Several limitations should be acknowledged. Follow-up data, particularly for TBS, were limited, resulting in wide uncertainty at the extremes of the dose distribution. Although one-stage random-effects spline models help reduce ecological bias and capture non-linear trends, each dose parameter was analyzed separately. Residual confounding by unmeasured factors such as stimulation frequency, target site, intensity, coil type, or navigation method therefore remains possible, and total pulses are mathematically dependent on the other components [146]. Moreover, potential interactions among dose dimensions, including total pulses, pulses per session, number of sessions, and treatment duration, were not directly modeled [147]. Specific combinations of these parameters may exert synergistic or antagonistic influences on treatment outcomes (e.g., depressive-symptom change, treatment response, or remission) [147], which should be further explored in future research. In addition, most included trials targeted the left DLPFC using 10 Hz stimulation at about 110% of the motor threshold for 2–3 weeks of treatment. Generalizability to other stimulation targets (e.g., dorsomedial or right prefrontal cortex) remains limited, and target-specific efficacy differences may exist [66]. Future research could employ network meta-analysis to systematically compare and rank target sites [5]. Finally, variation in sham procedures, concomitant treatments, definitions of treatment-resistant depression, and rating scales also contributes to heterogeneity across studies [148].
In summary, rTMS efficacy increases sharply at lower exposures, reaches its greatest effect at moderate doses, and then levels off or declines.
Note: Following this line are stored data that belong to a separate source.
Lemma loop_progress_emit cfg e st : loop_progress cfg st (emit e st).
Proof. apply loop_progress_same; [apply progress_emit|done]. Qed.

Lemma loop_progress_set_consecutive_errors cfg n st :
  loop_progress cfg st (set_consecutive_errors n st).
Proof. apply loop_progress_same; [apply progress_set_consecutive_errors|done]. Qed.

Lemma loop_progress_set_loops cfg st :
  loop_progress cfg st (set_loops (loops st + 1) st).
Proof. apply loop_progress_same; [apply progress_set_loops|done]. Qed.

#[local] Hint Resolve loop_progress_emit loop_progress_set_consecutive_errors
  loop_progress_set_loops respects_async_for : respects.

Lemma respects_page_new_session cfg answer :
  respects (loop_progress cfg) (_new_session answer).
Proof. unfold _new_session. respects_auto. Qed.

Lemma respects_page_sleep cfg q : respects (loop_progress cfg) (sleep q).
Proof. unfold sleep. respects_auto. Qed.

#[local] Hint Resolve respects_page_new_session respects_page_sleep : respects.

Lemma respects_page_body cfg p : respects (loop_progress cfg) (page_body cfg p).
Proof. unfold page_body. respects_auto. Qed.

Lemma respects_page_handler cfg p e :
  respects (loop_progress cfg) (page_handler cfg p e).
Proof. unfold page_handler. respects_auto. Qed.

Lemma page_iteration_eq cfg src st :
  page_iteration cfg src st =
  let loop_no := loops st + 1 in
  let need := COUNT cfg - downloaded_count st in
  let p := pages src loop_no in
  try_except (page_body cfg p) (page_handler cfg p)
    (emit (EvPage loop_no need (Z.min (PAGE_SIZE cfg) need))
       (set_loops loop_no st)).
Proof. reflexivity. Qed.

Lemma respects_page_iteration cfg src :
  respects (loop_progress cfg) (page_iteration cfg src).
Proof.
  intros st. rewrite page_iteration_eq. cbv zeta.
  etrans; [apply loop_progress_set_loops|].
  etrans; [apply loop_progress_emit|].
  apply respects_try_except; [typeclasses eauto|..].
  - apply respects_page_body.
  - apply respects_page_handler.
Qed.

Lemma respects_while_loop cfg src fuel :
  respects (loop_progress cfg) (while_loop cfg src fuel).
Proof.
  induction fuel as [|fuel IH]; intros st; simpl; run_monad.
  - destruct (loop_condition cfg st); reflexivity.
  - destruct (loop_condition cfg st); [|reflexivity].
    pose proof (respects_page_iteration cfg src st) as Hp.
    destruct (page_iteration cfg src st) as [st1 [[]|e]]; simpl in *; [|done].
    etrans; [exact Hp|apply IH].
Qed.

Lemma respects_trending_videos_body cfg src :
  respects (loop_progress cfg) (trending_videos_body cfg src).
Proof.
  unfold trending_videos_body. pose proof (respects_while_loop cfg src).
  respects_auto.
Qed.

(** ** The whole run *)

Lemma run_progress cfg src :
  loop_progress cfg initial_state (trending_videos cfg src).1.
Proof. apply respects_trending_videos_body. Qed.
The dose–response maxima vary across endpoints, reflecting differences in clinical definition, statistical scale, and the relative roles of induction and consolidation. These findings support a dosing approach focused on well-calibrated, mid-range regimens that are matched to the therapeutic goal, such as symptom improvement, treatment response, or remission, and highlight the importance of maintenance strategies to sustain benefit over time.